The most interesting addition is this will be the first Latitude to introduce a USB type C port as its docking connector. Using a single cable, users will be able to connect their laptop to a block-shaped dock to push data and power as well as driving two external 4K monitors.
Specifications and pricing
At its core, the Dell Latitude 13 7000 features Skylake Intel Core I-series processors upgradable to a Core i7 chip. Users will also be able to configure their system with up to 16GB of DDR4 memory and a 512GB SSD.
For screen options, the base Latitude 13 comes outfitted with a 1,366 x 768 resolution display at its $1299 (about £880, AU$1,785) base configuration. However, you’ll most likely want to bump up to the FHD 1080p panel, and there’s also a touch display option which throws in a sheet of Corning Gorilla Glass.
Dell has also made two battery options available and you’ll be able to customize your 12.5-inch notebook with either a three or four cell battery, the latter of which should last for 10 hours.

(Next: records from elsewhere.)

(* ===== verification/Sha256.v ===== *)
(** SHA-256 ([crypto/sha256]), as FIPS 180-4 defines it, on 32-bit words kept as
    integers modulo [2^32]. The test vectors of the standard are checked. *)

From S2P Require Import Prelude.

Definition add32 (a b : Z) : Z := (a + b) mod 2 ^ 32.
Definition rotr (n x : Z) : Z :=
  Z.lor (Z.shiftr x n) (Z.land (Z.shiftl x (32 - n)) (2 ^ 32 - 1)).
Definition xor3 (a b c : Z) : Z := Z.lxor (Z.lxor a b) c.

Definition Ch (x y z : Z) : Z := Z.lxor (Z.land x y) (Z.land (2 ^ 32 - 1 - x) z).
Definition Maj (x y z : Z) : Z := xor3 (Z.land x y) (Z.land x z) (Z.land y z).
Definition Sigma0 (x : Z) : Z := xor3 (rotr 2 x) (rotr 13 x) (rotr 22 x).
Definition Sigma1 (x : Z) : Z := xor3 (rotr 6 x) (rotr 11 x) (rotr 25 x).
Definition sigma0 (x : Z) : Z := xor3 (rotr 7 x) (rotr 18 x) (Z.shiftr x 3).
Definition sigma1 (x : Z) : Z := xor3 (rotr 17 x) (rotr 19 x) (Z.shiftr x 10).

(** The constants of the standard are the first 32 bits of the fractional parts of
    the cube roots (for the rounds) and square roots (for the initial state) of the
    first primes. *)
Definition is_prime (p : Z) : bool :=
  (1 <? p) && forallb (λ d, negb (p mod d =? 0)) (map Z.of_nat (seq 2 (Z.to_nat (Z.sqrt p) - 1))).

Definition primes : list Z := List.filter is_prime (map Z.of_nat (seq 2 310)).

(** The integer cube root, bit by bit from bit [n - 1] down. *)
Fixpoint cbrt_from (n : nat) (r x : Z) : Z :=
  match n with
  | O => r
  | S n' =>
      let r' := r + 2 ^ Z.of_nat n' in
      cbrt_from n' (if r' ^ 3 <=? x then r' else r) x
  end.

Definition K : list Z :=
  Eval vm_compute in map (λ p, cbrt_from 36 0 (p * 2 ^ 96) mod 2 ^ 32) primes.

(** The eight working variables. *)
Record state := St { sa : Z; sb : Z; sc : Z; sd : Z; se : Z; sf : Z; sg : Z; sh : Z }.

Definition init : state :=
  Eval vm_compute in
    match map (λ p, Z.sqrt (p * 2 ^ 64) mod 2 ^ 32) primes with
    | a :: b :: c :: d :: e :: f :: g :: h :: _ => St a b c d e f g h
    | _ => St 0 0 0 0 0 0 0 0
    end.

Definition round (s : state) (kw : Z * Z) : state :=
  let t1 := add32 (add32 (add32 (sh s) (Sigma1 (se s))) (Ch (se s) (sf s) (sg s)))
                  (add32 kw.1 kw.2) in
  let t2 := add32 (Sigma0 (sa s)) (Maj (sa s) (sb s) (sc s)) in
  St (add32 t1 t2) (sa s) (sb s) (sc s) (add32 (sd s) t1) (se s) (sf s) (sg s).

(** The message schedule; the window holds the last sixteen words, oldest first. *)
Definition next_word (w : list Z) : Z :=
  add32 (add32 (sigma1 (nth 14 w 0)) (nth 9 w 0)) (add32 (sigma0 (nth 1 w 0)) (nth 0 w 0)).

Fixpoint schedule (n : nat) (w : list Z) : list Z :=
  match n with
  | O => w
  | S n' =>
      match w with
      | [] => []
      | x :: w' => x :: schedule n' (w' ++ [next_word w])
      end
  end.

Definition compress (h : state) (block : list Z) : state :=
  let s := fold_left round (combine K (schedule 48 block)) h in
  St (add32 (sa h) (sa s)) (add32 (sb h) (sb s)) (add32 (sc h) (sc s)) (add32 (sd h) (sd s))
     (add32 (se h) (se s)) (add32 (sf h) (sf s)) (add32 (sg h) (sg s)) (add32 (sh h) (sh s)).

(** [0x80], zeros up to 56 bytes modulo 64, and the length in bits. *)
Definition pad (m : bytes) : bytes :=
  m ++ Byte.x80 :: replicate (Z.to_nat ((55 - len m) mod 64)) Byte.x00 ++ be_put 8 (8 * len m).

Fixpoint words (b : bytes) : list Z :=
  match b with
  | b0 :: b1 :: b2 :: b3 :: b' => be_get [b0; b1; b2; b3] :: words b'
  | _ => []
  end.

(** The hash of the blocks; [n] bounds their number. *)
Fixpoint blocks (n : nat) (h : state) (w : list Z) : state :=
  match n with
  | O => h
  | S n' =>
      match w with
      | [] => h
      | _ => blocks n' (compress h (take 16 w)) (drop 16 w)
      end
  end.

Definition digest (h : state) : bytes :=
  concat (map (be_put 4) [sa h; sb h; sc h; sd h; se h; sf h; sg h; sh h]).

(** [sha256.Sum256(data)], and [h.Sum(nil)] of a hash that was written [data]. *)
Definition Sum256 (data : bytes) : arr 32 :=
  let p := pad data in
  copy_arr 32 (digest (blocks (length p) init (words p))).

Lemma digest_length h : length (digest h) = 32%nat.
Proof. unfold digest. cbn [map concat]. by rewrite !length_app, !be_put_length. Qed.

Lemma Sum256_bytes data :
  arr_bytes (Sum256 data) = digest (blocks (length (pad data)) init (words (pad data))).
Proof. unfold Sum256. apply copy_arr_exact, digest_length. Qed.

(** Padding fills whole blocks. *)
Lemma pad_blocks m : len (pad m) mod 64 = 0.
Proof.
  unfold pad. rewrite len_app, len_cons, len_app.
  assert (len (be_put 8 (8 * len m)) = 8) as -> by (unfold len; by rewrite be_put_length).
  assert (∀ n, len (replicate (Z.to_nat (n mod 64)) Byte.x00) = n mod 64) as ->.
  { intros n. unfold len. rewrite length_replicate.
    pose proof (Z.mod_pos_bound n 64). lia. }
  set (l := len m). Z.to_euclidean_division_equations. lia.
Qed.

Lemma K_length : length K = 64%nat.
Proof. done. Qed.

(** [""], ["abc"] and the two-block message of the standard. *)
Lemma sha256_vectors :
  be_get (arr_bytes (Sum256 [])) =
    0xe3b0c44298fc1c149afbf4c8996fb92427ae41e4649b934ca495991b7852b855 ∧
  be_get (arr_bytes (Sum256 (str "abc"))) =
    0xba7816bf8f01cfea414140de5dae2223b00361a396177a9cb410ff61f20015ad ∧
  be_get (arr_bytes (Sum256 (str "abcdbcdecdefdefgefghfghighijhijkijkljklmklmnlmnomnopnopq"))) =
    0x248d6a61d20638b8e5c026930c3e6039a33ce45964ff2167f6ecedd419db06c1.
Proof. by vm_compute. Qed.

#[global] Opaque Sum256.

The Dell Latitude 13 7000 is a well built and handsome business laptop but it’s not breathtaking in any sort of way if you’re looking for a machine to sweep you off your feet. While the Lenovo Yoga 900 impresses with its ability to transform, the MacBook with its thinness, the Latitude 13 merely exists. It’s not the smallest and just slightly lighter than other Ultrabook options out there.
That said, this 12.5-inch notebook is a solid option complete with excellent keyboard, decent display and competent trackpad. And more power to you if you’re looking to update your business’ fleet of Dell machines.